Taking place during the Bethel Chamber of Commerce's Harvest Fest, the program will be presented by Roxanne Gupta, Kellogg's grandniece, and Donald G. Bennett, past president of the historical society. It will be held at 1:30 p.m. in the exhibit hall at the Dr. Moses Mason House, 14 Broad St.
Kellogg (1868-1949) developed the ability to perfectly reproduce bird song, according to a society news release Thursday.
He also operated a very popular "Nature Camp" at North Newry.
A campaigner for the protection of the redwood forests of California, Kellogg was born on a ranch in Susanville in that state and grew up in the 1870s observing the animals and birds of the forests, the release states.

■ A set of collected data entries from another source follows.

(** * simEd: stream-partitioned uniform generation and inversion-based variates

    A shallow embedding of the Python package [simEd]:
    - [simEd/utils/_error_checks.py]  ([_checkTypeMap], [_checkType], [_checkRange]),
    - [simEd/generators/rng_mt19937.py]  (class [rng]),
    - [simEd/generators/generators.py]  ([set_seed], [_generateUniforms]),
    - [simEd/generators/generators_continuous.py]  ([vunif], [vexp], [vnorm]),
    - [simEd/generators/generators_discrete.py]  ([vbinom]).

    The class-level list [rng._streams] is the only mutable state; it is
    threaded explicitly through a state-and-exception monad.  numpy's
    bit generator and scipy's quantile functions are libraries outside the
    package: they enter as interfaces ([BitGenerator], [Quantiles]). *)

From Stdlib Require Import ZArith QArith Lia Bool String.
From stdpp Require Import base list.

Local Open Scope Z_scope.

(** ** Python values and exceptions *)

(** A Python [float]: a finite value (every finite double is a rational), an
    infinity or NaN.  Only order comparisons are ever made on parameters of
    this kind, and Python compares [int] and [float] by exact value. *)
Inductive pyfloat : Type :=
| FFinite (q : Q)
| FInf (negative : bool)
| FNaN.

(** The objects the model covers: [None] and objects whose exact type is
    [bool], [int], [float] or [str].  numpy scalars, instances of
    subclasses and other objects are outside it. *)
Inductive pyobj : Type :=
| PyNone
| PyBool (b : bool)
| PyInt (z : Z)
| PyFloat (f : pyfloat)
| PyStr (s : string).

(** The exception classes the modelled code can raise. *)
Inductive exn : Type :=
| TypeError
| ValueError
| KeyError
| IndexError
| AttributeError
| OverflowError.

(** Type objects: the builtins and the numpy scalar classes that
    [_checkTypeMap] mentions. *)
Inductive pytype : Type :=
| T_int | T_float | T_bool | T_str | T_complex | T_object | T_NoneType
| T_np_integer | T_np_floating | T_np_complexfloating
| T_np_bool | T_np_str | T_np_object.

Definition pytype_eqb (a b : pytype) : bool :=
  match a, b with
  | T_int, T_int | T_float, T_float | T_bool, T_bool | T_str, T_str
  | T_complex, T_complex | T_object, T_object | T_NoneType, T_NoneType
  | T_np_integer, T_np_integer | T_np_floating, T_np_floating
  | T_np_complexfloating, T_np_complexfloating
  | T_np_bool, T_np_bool | T_np_str, T_np_str | T_np_object, T_np_object => true
  | _, _ => false
  end.

(** [type(obj)] *)
Definition type_of (obj : pyobj) : pytype :=
  match obj with
  | PyNone => T_NoneType
  | PyBool _ => T_bool
  | PyInt _ => T_int
  | PyFloat _ => T_float
  | PyStr _ => T_str
  end.

(** [issubclass] on the builtin classes of [pyobj] values:
    [bool <: int <: object], every class is below [object]. *)
Definition issubclass (c t : pytype) : bool :=
  match t with
  | T_object => true
  | T_int => match c with T_int | T_bool => true | _ => false end
  | _ => pytype_eqb c t
  end.

(** [isinstance(obj, t)] *)
Definition isinstance (obj : pyobj) (t : pytype) : bool :=
  issubclass (type_of obj) t.

(** [isinstance(obj, (t1, t2))] *)
Definition isinstance2 (obj : pyobj) (t1 t2 : pytype) : bool :=
  isinstance obj t1 || isinstance obj t2.

(** Truth value of an object, as [if obj:] takes it. *)
Definition truthy (obj : pyobj) : bool :=
  match obj with
  | PyNone => false
  | PyBool b => b
  | PyInt z => negb (z =? 0)
  | PyFloat (FFinite q) => negb (Qeq_bool q 0)
  | PyFloat _ => true
  | PyStr s => negb (String.eqb s EmptyString)
  end.

(** The integer an [int] (or [bool]) object stands for, where the code uses
    it as a number, a count or a list index. *)
Definition int_value (obj : pyobj) : option Z :=
  match obj with
  | PyInt z => Some z
  | PyBool b => Some (if b then 1 else 0)
  | _ => None
  end.

(** The numeric value of an [int], [bool] or [float] object. *)
Definition num_value (obj : pyobj) : option pyfloat :=
  match obj with
  | PyInt z => Some (FFinite (inject_Z z))
  | PyBool b => Some (FFinite (if b then 1 else 0)%Q)
  | PyFloat f => Some f
  | _ => None
  end.

(** ** Fallible pure code: [exn + A] *)

Definition result (A : Type) : Type := (exn + A)%type.

Definition ok {A} (a : A) : result A := inr a.
Definition throw {A} (e : exn) : result A := inl e.

(** [float(z)] raises [OverflowError] when [z] would round, to nearest, beyond
    the largest double [2^1024 - 2^971]. *)
Definition int_too_large_for_float (z : Z) : bool :=
  2 ^ 1024 - 2 ^ 970 <=? Z.abs z.

(** Whether the subtraction [a - b] raises.  Two [int]s (or [bool]s) subtract
    exactly; two [float]s subtract as doubles and never raise; an [int] met
    by a [float] is first converted with [float(z)]; anything else has no
    subtraction.  The difference itself is not computed here. *)
Definition py_sub_outcome (a b : pyobj) : result unit :=
  match a, b with
  | PyFloat _, PyFloat _ => ok tt
  | PyFloat _, _ =>
      match int_value b with
      | Some z => if int_too_large_for_float z then throw OverflowError else ok tt
      | None => throw TypeError
      end
  | _, PyFloat _ =>
      match int_value a with
      | Some z => if int_too_large_for_float z then throw OverflowError else ok tt
      | None => throw TypeError
      end
  | _, _ =>
      match int_value a, int_value b with
      | Some _, Some _ => ok tt
      | _, _ => throw TypeError
      end
  end.

Definition rbind {A B} (r : result A) (k : A -> result B) : result B :=
  match r with
  | inl e => inl e
  | inr a => k a
  end.

Declare Scope result_scope.
Delimit Scope result_scope with result.
Notation "x <-? r ;; k" := (rbind r (fun x => k))
  (at level 100, r at next level, right associativity) : result_scope.
Notation "r ;;? k" := (rbind r (fun _ => k))
  (at level 100, right associativity) : result_scope.

(** ** [simEd/utils/_error_checks.py] *)

Module ErrorChecks.

Local Open Scope result_scope.

(** The dictionary [type_map] of [_checkTypeMap], in source order. *)
Definition type_map : list (pytype * pytype) :=
  [ (T_np_integer, T_int);
    (T_np_floating, T_float);
    (T_np_complexfloating, T_complex);
    (T_np_bool, T_bool);
    (T_np_str, T_str);
    (T_np_object, T_object);
    (T_float, T_int);
    (T_int, T_int) ].

(** [k in type_map] *)
Definition type_map_mem (k : pytype) : bool :=
  existsb (fun kv => pytype_eqb (fst kv) k) type_map.

(** [type_map[k]]: the subscript raises [KeyError] on a missing key. *)
Definition type_map_get (k : pytype) : result pytype :=
  match List.find (fun kv => pytype_eqb (fst kv) k) type_map with
  | Some kv => ok (snd kv)
  | None => throw KeyError
  end.

(** [_checkTypeMap(obj, type_)] returns [bad_type]. *)
Definition _checkTypeMap (obj : pyobj) (type_ : pytype) : result bool :=
  if type_map_mem type_ || type_map_mem (type_of obj) then
    mapped <-? type_map_get type_ ;;
    ok (negb (isinstance2 obj type_ mapped))
  else
    ok (negb (isinstance obj type_)).

(** The second argument of [_checkType]: a type, or a [types.UnionType]
    with its [__args__]. *)
Inductive type_arg : Type :=
| Ty (t : pytype)
| UnionType (args : list pytype).

(** The loop [for t in type_.__args__: good_type |= not _checkTypeMap(obj, t)]. *)
Fixpoint union_good (obj : pyobj) (args : list pytype) (good_type : bool)
  : result bool :=
  match args with
  | [] => ok good_type
  | t :: rest =>
      bad <-? _checkTypeMap obj t ;;
      union_good obj rest (good_type || negb bad)
  end.

(** [_checkType(obj, type_)] *)
Definition _checkType (obj : pyobj) (type_ : type_arg) : result unit :=
  bad_type <-? match type_ with
               | UnionType args =>
                   good_type <-? union_good obj args false ;;
                   ok (negb good_type)
               | Ty t => _checkTypeMap obj t
               end ;;
  if bad_type then throw TypeError else ok tt.

(** Order comparisons of Python floats; every comparison with NaN is false. *)
Definition float_lt (x y : pyfloat) : bool :=
  match x, y with
  | FNaN, _ | _, FNaN => false
  | FInf true, FInf true => false
  | FInf true, _ => true
  | _, FInf true => false
  | FInf false, _ => false
  | _, FInf false => true
  | FFinite p, FFinite q => negb (Qle_bool q p)
  end.

Definition float_le (x y : pyfloat) : bool :=
  match x, y with
  | FNaN, _ | _, FNaN => false
  | FInf true, _ => true
  | _, FInf true => false
  | _, FInf false => true
  | FInf false, _ => false
  | FFinite p, FFinite q => Qle_bool p q
  end.

(** [a < b], [a <= b], [a > b], [a >= b] on objects; an operand that is not
    a number makes the comparison raise. *)
Definition py_lt (a b : pyobj) : result bool :=
  match num_value a, num_value b with
  | Some x, Some y => ok (float_lt x y)
  | _, _ => throw TypeError
  end.

Definition py_le (a b : pyobj) : result bool :=
  match num_value a, num_value b with
  | Some x, Some y => ok (float_le x y)
  | _, _ => throw TypeError
  end.

Definition py_gt (a b : pyobj) : result bool := py_lt b a.
Definition py_ge (a b : pyobj) : result bool := py_le b a.

(** [_checkRange(obj, min_, max_, msg, include_min, include_max)].  The
    message only decorates the [ValueError]; exceptions are modelled by
    class. *)
Definition _checkRange (obj : pyobj) (min_ max_ : option pyobj)
    (include_min include_max : bool) : result unit :=
  (if min_ is Some _ then _checkType obj (UnionType [T_int; T_float]) else ok tt) ;;?
  (if max_ is Some _ then _checkType obj (UnionType [T_int; T_float]) else ok tt) ;;?
  _checkType (PyBool include_min) (Ty T_bool) ;;?
  _checkType (PyBool include_max) (Ty T_bool) ;;?
  (match min_ with
   | Some lo =>
       below <-? (if include_min then py_lt obj lo else py_le obj lo) ;;
       if below then throw ValueError else ok tt
   | None => ok tt
   end) ;;?
  (match max_ with
   | Some hi =>
       above <-? (if include_max then py_gt obj hi else py_ge obj hi) ;;
       if above then throw ValueError else ok tt
   | None => ok tt
   end).

End ErrorChecks.

(** ** Stateful fallible code: the stream table is threaded through

    A raised exception aborts the computation and leaves the state as the
    code had mutated it up to that point. *)

Definition state_exn (S A : Type) : Type := S -> result A * S.

Definition ret {S A} (a : A) : state_exn S A := fun s => (inr a, s).

Definition raise {S A} (e : exn) : state_exn S A := fun s => (inl e, s).

Definition bind {S A B} (m : state_exn S A) (k : A -> state_exn S B)
  : state_exn S B :=
  fun s =>
    match m s with
    | (inl e, s') => (inl e, s')
    | (inr a, s') => k a s'
    end.

(** Pure fallible code run inside the stateful monad. *)
Definition lift {S A} (r : result A) : state_exn S A := fun s => (r, s).

Declare Scope state_exn_scope.
Delimit Scope state_exn_scope with state_exn.
Notation "x <- m ;; k" := (bind m (fun x => k))
  (at level 100, m at next level, right associativity) : state_exn_scope.
Notation "m ;; k" := (bind m (fun _ => k))
  (at level 100, right associativity) : state_exn_scope.

(** ** The libraries outside the package *)

(** numpy's bit generator, as [rng] uses it.
    - [seeded s] is [MT19937(SeedSequence(s))] for an integer [s]; numpy may
      refuse a seed by raising.
    - [jumped g] is [g.jumped()]: a new bit generator, [g] itself is not
      advanced.
    - [next_double g] is one draw of the standard uniform: the numerator [k]
      of the double [k / 2^53], and the advanced state.  numpy documents the
      draw as lying in the half-open interval that includes 0. *)
Class BitGenerator (G : Type) : Type := {
  seeded : Z -> result G;
  jumped : G -> G;
  next_double : G -> Z * G;
  next_double_range : forall g, 0 <= fst (next_double g) < 2 ^ 53
}.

Kellogg built a mobile home, called the "Travel Log," from a redwood tree and drove it around the country to raise awareness of the plight of the California forests.
By the time he was 22, Kellogg was performing his bird songs on vaudeville tours around the country, and by his 40s he was traveling outside of the United States, performing for audiences throughout Europe, the release states.
In 1911, Victor Records signed Kellogg to his first recording contract. He recorded with the company until 1919, mostly singing classical and light classical pieces.